Stored data:
-=-=-=-=-

Lemma collect_next_frags (context_range : nat) (acc : list string) (cur : list strnode) :
  (forall e, In e cur -> sn_text e <> "") ->
  collect_next context_range acc cur =
  collect_frags_next context_range acc (valid_fragments cur).
Proof.
  revert acc. induction cur as [|e rest IH]; intros acc Hne; [reflexivity|].
  assert (Hr : forall x, In x rest -> sn_text x <> "") by (intros x Hx; apply Hne; right; exact Hx).
  simpl collect_next. rewrite (nonempty_py_truthy _ (Hne e (or_introl eq_refl))), valid_fragments_cons.
  simpl andb.
  destruct (Nat.ltb (String.length (join_space acc)) context_range) eqn:El.
  - destruct (is_valid_text e).
    + rewrite collect_frags_next_step by exact El. apply IH, Hr.
    + apply IH, Hr.
  - destruct (is_valid_text e); symmetry; apply collect_frags_next_stop, El.
Qed.

Lemma collect_next_budget (context_range : nat) (acc : list string) (cur : list strnode) :
  (forall e, In e cur -> sn_text e <> "") ->
  context_range <= String.length (join_space (collect_next context_range acc cur)) \/
  collect_next context_range acc cur = acc ++ valid_fragments cur.
Proof.
  revert acc. induction cur as [|e rest IH]; intros acc Hne; simpl.
  - right. rewrite app_nil_r. reflexivity.
  - rewrite (nonempty_py_truthy _ (Hne e (or_introl eq_refl))). simpl.
    destruct (Nat.ltb (String.length (join_space acc)) context_range) eqn:El.
    + destruct (IH (if is_valid_text e then acc ++ [strip (sn_text e)] else acc))
        as [H|H]; [intros x Hx; apply Hne; right; exact Hx | left; exact H |].
      right. rewrite H. unfold valid_fragments. simpl.
      destruct (is_valid_text e); simpl; [|reflexivity].
      rewrite <- app_assoc. reflexivity.
    + left. apply Nat.ltb_ge in El. exact El.
Qed.

(** The last fragment the backward walk adds (the head of its list) is
    added while the fragments before it are still under the budget. *)
Lemma collect_prev_last (context_range : nat) (acc : list string) (cur : list strnode) :
  collect_prev context_range acc cur = acc \/
  exists f rest, collect_prev context_range acc cur = f :: rest /\
                 String.length (join_space rest) < context_range.
Proof.
  revert acc. induction cur as [|e cur IH]; intros acc; simpl; [left; reflexivity|].
  destruct (py_truthy (sn_text e) && Nat.ltb (String.length (join_space acc)) context_range)
    eqn:G; [|left; reflexivity].
  apply andb_prop in G as [_ G]. apply Nat.ltb_lt in G.
  destruct (is_valid_text e); [|exact (IH acc)].
  destruct (IH (strip (sn_text e) :: acc)) as [H|H]; [|right; exact H].
  right. exists (strip (sn_text e)), acc. split; [exact H|exact G].
Qed.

-=-=-=-=-

Task directions:
Each line of the data must be retyped exactly.

Solved exercise:
Lemma collect_next_frags (context_range : nat) (acc : list string) (cur : list strnode) :
  (forall e, In e cur -> sn_text e <> "") ->
  collect_next context_range acc cur =
  collect_frags_next context_range acc (valid_fragments cur).
Proof.
  revert acc. induction cur as [|e rest IH]; intros acc Hne; [reflexivity|].
  assert (Hr : forall x, In x rest -> sn_text x <> "") by (intros x Hx; apply Hne; right; exact Hx).
  simpl collect_next. rewrite (nonempty_py_truthy _ (Hne e (or_introl eq_refl))), valid_fragments_cons.
  simpl andb.
  destruct (Nat.ltb (String.length (join_space acc)) context_range) eqn:El.
  - destruct (is_valid_text e).
    + rewrite collect_frags_next_step by exact El. apply IH, Hr.
    + apply IH, Hr.
  - destruct (is_valid_text e); symmetry; apply collect_frags_next_stop, El.
Qed.

Lemma collect_next_budget (context_range : nat) (acc : list string) (cur : list strnode) :
  (forall e, In e cur -> sn_text e <> "") ->
  context_range <= String.length (join_space (collect_next context_range acc cur)) \/
  collect_next context_range acc cur = acc ++ valid_fragments cur.
Proof.
  revert acc. induction cur as [|e rest IH]; intros acc Hne; simpl.
  - right. rewrite app_nil_r. reflexivity.
  - rewrite (nonempty_py_truthy _ (Hne e (or_introl eq_refl))). simpl.
    destruct (Nat.ltb (String.length (join_space acc)) context_range) eqn:El.
    + destruct (IH (if is_valid_text e then acc ++ [strip (sn_text e)] else acc))
        as [H|H]; [intros x Hx; apply Hne; right; exact Hx | left; exact H |].
      right. rewrite H. unfold valid_fragments. simpl.
      destruct (is_valid_text e); simpl; [|reflexivity].
      rewrite <- app_assoc. reflexivity.
    + left. apply Nat.ltb_ge in El. exact El.
Qed.

(** The last fragment the backward walk adds (the head of its list) is
    added while the fragments before it are still under the budget. *)
Lemma collect_prev_last (context_range : nat) (acc : list string) (cur : list strnode) :
  collect_prev context_range acc cur = acc \/
  exists f rest, collect_prev context_range acc cur = f :: rest /\
                 String.length (join_space rest) < context_range.
Proof.
  revert acc. induction cur as [|e cur IH]; intros acc; simpl; [left; reflexivity|].
  destruct (py_truthy (sn_text e) && Nat.ltb (String.length (join_space acc)) context_range)
    eqn:G; [|left; reflexivity].
  apply andb_prop in G as [_ G]. apply Nat.ltb_lt in G.
  destruct (is_valid_text e); [|exact (IH acc)].
  destruct (IH (strip (sn_text e) :: acc)) as [H|H]; [|right; exact H].
  right. exists (strip (sn_text e)), acc. split; [exact H|exact G].
Qed.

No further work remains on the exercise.